**Raw data**

(* ===== verification/AppendIO.v ===== *)
(** Appending to a file through its descriptor (kernel/file.c: filewrite, with
    fs.c's writei, bmap, balloc and iupdate below it), down to the disk: the
    file grows by the bytes written, one transaction after the other, and a
    machine that stops on the way leaves a file that has grown by a prefix. *)
From S2P Require Import Prelude Types Spinlock Sched Bio BioFacts BioAbs BioRep Log LogSpec LogFacts Crash Inode BlockFacts InodeFacts Console Fs FileData Append Dir Path IputFacts File NameFacts FileIO.
Import Spinlock Sched Bio BioFacts BioAbs BioRep Log LogSpec LogFacts Crash Inode BlockFacts InodeFacts Fs FileData Append File NameFacts FileIO.

Module AppendIO.

Section Grow.
Context (start size : Z) (sb : superblock).
Abbreviation dv d := (data_view start size d).

(** ** From a committed transaction to the disk *)

(** Inode [j] as the data sectors have it. *)
Definition view_inode (v : Z -> option (list Z)) (j : Z) : option dinode :=
  (fun blk => read_dinode blk (dinode_off j)) <$> v (IBLOCK j).

Lemma view_inode_disk es d j : on_disk start size d (IBLOCK j) -> view_inode (trans_view start size es d) j = disk_inode es d j.
Proof.
  intros [Hr Hl]. unfold view_inode, disk_inode, trans_view.
  by rewrite bool_decide_eq_true_2, bool_decide_eq_false_2 by done.
Qed.

Lemma view_inode_cong es es' d j : disk_inode es d j = disk_inode es' d j ->
  view_inode (trans_view start size es d) j = view_inode (trans_view start size es' d) j.
Proof. unfold view_inode, disk_inode, trans_view. by destruct (_ && _). Qed.

Lemma view_inode_ext v v' j : (forall sec, v' sec = v sec) -> view_inode v' j = view_inode v j.
Proof. intros Hv. unfold view_inode. by rewrite Hv. Qed.

(** Disk [d'] holds what transaction [es] has made of disk [d]. *)
Section Same.
Context (es : list (Z * list Z)) (d d' : list (list Z)).
Context (Hlen : length d' = length d) (Hv : forall sec, dv d' sec = trans_view start size es d sec).

Lemma same_seen sec : on_disk start size d sec -> seen [] d' sec = seen es d sec.
Proof.
  intros [Hr Hl]. specialize (Hv sec). unfold data_view, trans_view in Hv.
  by rewrite Hlen, bool_decide_eq_true_2, bool_decide_eq_false_2 in Hv by done.
Qed.

Lemma same_on_disk sec : on_disk start size d sec -> on_disk start size d' sec.
Proof. unfold on_disk. by rewrite Hlen. Qed.

Lemma same_used : fs_ok start size d es sb -> forall y, 0 <= y < sb.(sb_size) -> used [] d' sb y = used es d sb y.
Proof. intros Hfs y Hy. unfold used. by rewrite same_seen by (by apply (fs_bitmap _ _ _ _ _ Hfs)). Qed.

Lemma same_fs_ok : fs_ok start size d es sb -> fs_ok start size d' [] sb.
Proof.
  intros [Hsb Hsd Hsz Hbm Hfr Hni]. split; auto using same_on_disk.
  - destruct Hsb as (blk & Hb & E). exists blk. by rewrite same_seen.
  - intros x bm Hx. rewrite same_seen by auto. intros Hb Hu. destruct (Hfr x bm Hx Hb Hu) as (? & ? & ?). auto using same_on_disk.
Qed.

Lemma same_taken a : fs_ok start size d es sb -> taken_block start size d sb es a -> taken_block start size d' sb [] a.
Proof.
  intros Hfs ([Hr Hd] & Hu & Hp). split; [auto using same_on_disk|]. split; [by rewrite same_used|done].
Qed.

Lemma same_good i : good start size d sb es i -> good start size d' sb [] i.
Proof.
  intros (Hfs & [Hs0 Hu0] & [Hinj Hlind] & Hdev & Hl & Hown & Hind). pose proof (fun bn => mapped_ext _ _ i bn Hv) as Hm.
  change (trans_view start size [] d') with (dv d') in *. unfold good. split_and?; auto using same_fs_ok.
  - rewrite same_used by (done || lia). done.
  - split; [intros bn bn' c; rewrite !Hm; apply Hinj|intros bn c; rewrite Hm; apply Hlind].
  - intros bn a Hbn. rewrite Hm. intros Ha. apply same_taken; [done|by eapply Hown].
  - intros ind Hi Hne. apply same_taken; auto.
Qed.

Lemma same_foreign i sec : fs_ok start size d es sb -> foreign start size d sb es i sec -> foreign start size d' sb [] i sec.
Proof.
  intros Hfs (Hu & Hp & Hno & Hni). unfold foreign. split_and?; try done; try apply Hp.
  - intros Hr. rewrite same_used by done. auto.
  - intros bn Hbn. change (trans_view start size [] d') with (dv d'). rewrite (mapped_ext _ _ i bn Hv). auto.
Qed.

Lemma same_frees : fs_ok start size d es sb -> frees d' sb [] = frees d sb es.
Proof. intros Hfs. apply unset_ext. by apply same_used. Qed.
End Same.
(** * Storage façade of the student portal ([src/data/storage.js])

    A shallow embedding of the CRUD layer over the two module-level
    collections [students] and [teachers].  JavaScript objects and arrays
    are reference values, and several properties of the façade are about
    which references are shared, so the embedding keeps an explicit heap:
    every object and every array lives in a heap cell, and a value is a
    primitive or a reference to a cell.

    Strings are sequences of 8-bit code units: the strings of JavaScript
    whose code units are all below 256 (U+0000 to U+00FF, the Latin-1
    range), one character of the model per code unit.  Numbers are the
    integers that JavaScript represents exactly (no fractions, no NaN, no
    infinities, no negative zero).  The durable mirror of the collections
    (browser local storage) is not part of the modelled state. *)

From stdpp Require Import gmap strings list fin_maps pretty.
From Stdlib Require Import ZArith Ascii.

Local Open Scope string_scope.
Local Open Scope list_scope.
Local Open Scope nat_scope.
Local Open Scope stdpp_scope.

(** ** Values, heap cells and the store *)

Definition loc := nat.

Inductive value :=
  | VUndef
  | VNull
  | VBool (b : bool)
  | VNum (n : Z)
  | VStr (s : string)
  | VRef (l : loc).

#[global] Instance value_eq_dec : EqDecision value.
Proof. solve_decision. Defined.

#[global] Instance value_inhabited : Inhabited value := populate VUndef.

(** An object is a finite map from property names to values; an array is a
    list of values. *)
Inductive cell :=
  | CObj (o : gmap string value)
  | CArr (a : list value).

(** The module-level bindings [students] and [teachers] hold a value each
    (a reference to an array in every state the façade builds). *)
Record store := Store {
  heap : gmap loc cell;
  students : value;
  teachers : value
}.
Lemma split_comma_join item items :
  Forall (λ item, ","%char ∉ chars item) (item :: items) →
  split_comma (join_comma (item :: items)) = item :: items.
Proof.
  unfold split_comma. revert item.
  induction items as [|item' items IH]; intros item Hall.
  - simpl. apply Forall_cons in Hall as [Hc _].
    rewrite split_comma_go_last by done. simpl. by rewrite text_chars.
  - apply Forall_cons in Hall as [Hc Hall].
    change (join_comma (item :: item' :: items))
      with (item +:+ "," +:+ join_comma (item' :: items)).
    rewrite !chars_app. simpl (chars ","). simpl app at 2.
    rewrite split_comma_go_app by done. rewrite fmap_cons. simpl reverse.
    simpl app. rewrite text_chars. f_equal. by apply IH.
Qed.

(** X27: a list of items that are not empty, have no comma and neither
    start nor end with white space is read back by [_split_csv], in its
    order and with its repetitions, from the items joined by commas. *)
Theorem _split_csv_join (items : list string) :
  Forall (λ item, item ≠ "" ∧ (","%char ∉ chars item) ∧ strip item = item) items →
  _split_csv (Some (join_comma items)) = items.
Proof.
  intros Hall. destruct items as [|item items]; [done|].
  unfold _split_csv.
  assert (Hsplit : split_comma (join_comma (item :: items)) = item :: items).
  { apply split_comma_join. eapply Forall_impl; [exact Hall|]. by intros ? (_ & ? & _). }
  case_decide as Hempty.
  { rewrite Hempty in Hsplit. injection Hsplit as <- _.
    by apply Forall_cons in Hall as [(? & _) _]. }
  rewrite Hsplit. clear Hsplit Hempty.
  induction Hall as [|x l (Hne & _ & Hstrip) _ IH]; [done|].
  simpl. rewrite Hstrip. case_decide; [done|]. simpl. by f_equal.
Qed.
(* ===== verification/_CoqProject ===== *)
-Q . S2P
Prelude.v
Json.v
Middleware.v
Express.v
Store.v
Dishes.v
Orders.v
Render.v
App.v
Concurrent.v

**Exercise goal**
Up to and including the line with "machine that stops", repeat the data exactly, starting from its first line; nothing else belongs in the response.

**Result of this task**
(* ===== verification/AppendIO.v ===== *)
(** Appending to a file through its descriptor (kernel/file.c: filewrite, with
    fs.c's writei, bmap, balloc and iupdate below it), down to the disk: the
    file grows by the bytes written, one transaction after the other, and a
    machine that stops on the way leaves a file that has grown by a prefix. *)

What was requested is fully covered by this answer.